Осбер один раз глянул на Гиту и, горько покивав головой, закрыл глаза. Таким он и остался – в прошлом, которого нет, которое остается с тобой, которое увядает, рассыпаясь невидимой пылью, и без которого нет ничего.
Жена князя Глеба, двоюродного брата Гитиного суженого, покоила сестру свою три дня, проведенные не в праздности: русскую речь твердили, здесь Гита проходила науку женских слов, узнав, что – беленький цветочек, а что – аленький, почему по-русски можно любовно назвать и росиночкой, сравнив с каплей, повисшей утром на луговой травинке, почему для ласковости годится и ресничка, и ягодка, будто бы совсем непригодные, даже смешные, нелепые в жестком строе ученой латыни. Побольше бы времени! Княгиня учила сестру и русским словам и женскому делу… Саксонская королевна, взращенная в изгнании, в чужих домах, осталась по-детски невеждой в хозяйстве. Кому ж заниматься княжеским домом? Наемные обманут, холопы изленятся, без своего глаза люди изворуются. На ком грех? У князя большое хозяйство, под землей – погреба, над землей – кладовые, всюду запасы; у князя дружина, друзья, приезжие; всех напои, накорми, обмой, обшей, спать уложи. Не самому же князю счет вести, ключников-кладарей учесть, поварам-поварихам приказать, за ткачихами приглядеть, для того есть княгиня – мужу помощница, домашний ум да забота. Да ведь и наказать придется, не мужу каждый раз жаловаться, не любы мужьям жалобы, он ласки ждет для души, жена ему сердце на челядь распаливает, но сама ж виновата, недоглядела, распустила людей, большие что малые, родного сына набалуешь, он с тобой хуже печенега-половца поступит, и не жалуйся, поздно. Жена ученая, дом неметеный, радости мало.
По дому, по кухням, погребам, кладовым, амбарам, подклетям день-деньской водила княгиня дорогую сестрицу свою, при ней хозяйство свое правила, возила за город на отведенные князю рыбные ловли, на княжое пастбище, где город указал пасти табуны и стадо, – не приглядишь, от сотни коров молока не напьешься – и к свинопасам. С ласковыми женскими словами Гита училась многим другим – только бы память да память… Одна ли память? Смелость нужна и желанье. И месяц бы Гита охотно прожила у доброй княгини на пользу себе. Но кончился срок.
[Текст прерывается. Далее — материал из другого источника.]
(** * The task store of App.js, embedded in Rocq

    [src/App.js] keeps a list of tasks in a React state cell and keeps it in
    step with a remote task API through four asynchronous callbacks
    ([refreshTasks], [updateTask], [deleteTask], [addTask]), each built on a
    helper that makes one axios call ([getTasksAsync], [updateTaskAsync],
    [deleteTaskAsync], [addTaskAsync]) and on the renaming helper
    [taskApiToJson].

    The embedding is shallow: JavaScript values live in an explicit heap of
    objects, so that "the same object" is "the same location"; the callbacks
    are functions in a state-and-exception monad over a [world] made of the
    heap, the [tasks] state cell, the requests handed to axios and the lines
    written with [console.log].

    An operation is run from its call to the settling of its one axios
    promise, with the settlement given as an argument; nothing else touches
    the state in between, so the [tasks] a callback closes over and the
    [oldTasks] its updater receives are the same list. *)

From Stdlib Require Import ZArith List.
From stdpp Require Import gmap strings list fin_maps.

Open Scope string_scope.
Open Scope list_scope.

(** ** JavaScript values and the heap *)

Definition loc := nat.

(** Numbers are modelled by integers: the program never computes with them,
    it only compares ids with [===]. [NaN], the one number that is not
    [===] to itself, is outside the model. *)
Inductive value :=
| VUndefined
| VNull
| VBool (b : bool)
| VNum (n : Z)
| VStr (s : string)
| VRef (l : loc).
На четвертый день Господин Великий Новгород шумно, с вольной и буйной ласковостью проводил невесту старшего Всеволодича. Понравилась она новгородцам: беленькая, глаза серые, росту не велика, но статная, не гордая. Так перечисляли достоинства Гиты. Чудно и смешно – за что тут любить, и что за достоинства? Мало ль таких девушек, найдутся получше. Другое было причиной внезапной новгородской любви.
В подробностях было известно Новгороду падение Англии. Завоеватели поделили людей, как скот, и уселись, собираясь навечно остаться. Норманны захватили было Новгород тому назад побольше двухсот лет. Событие это сохранилось в новгородской памяти больше как славное, чем несчастное. Норманны не успели усесться, не успели закрепостить новгородцев, как были избиты, из них мало кто ушел.
Год за годом через Новгород проходили кучки английских изгнанников, направлявшихся к грекам, чтобы продать базилевсу свое единственное достояние – воинское уменье. Новгород знал судьбу Англии не только по рассказам своих купцов, ездивших в западные страны, – он слушал очевидцев, участников. Посол князя Всеволода Ярославича уплыл в Данию с целью, из которой не делали тайны. Новгородцы ждали сироту храброго короля Гарольда Несчастливца.
Из Новгорода Гиту отправили на двух лодьях, ибо нападений быть не могло, и лодьи были речные, мелкодонные. На одной устроили для Гиты и служанок удобный шатер, побольше, чем был на корабле, – бурь не будет, а через Ильмень-озеро пошли в добрую погоду: будь волна, переждали бы. Бури на Ильмене хуже морских: озеро мелкое, волна крутая и злая.
Князь Глеб Святославич проводил гостью до верховья Ловати – на первый волок – и отбыл, оставив королевну на попеченье Андрея-посла – дивиться волокам, как легко ходят русские из реки в реку, дивиться берегам, оживленным русским многолюдьем, городам, монастырям и прочему, за что скандинавы давным-давно прозвали Русь Гардарикой – Страной богатых городов.
Останавливались раз в два дня, в три дня, чтобы отдохнуть, поразмяться на берегу. Гита осваивалась с русской речью, радуясь, что уже иной раз понимает сказанное при ней: ей очень хотелось заговорить с мужем живым языком, его языком, пусть, по словам Андрея, князь владел латынью, как русским.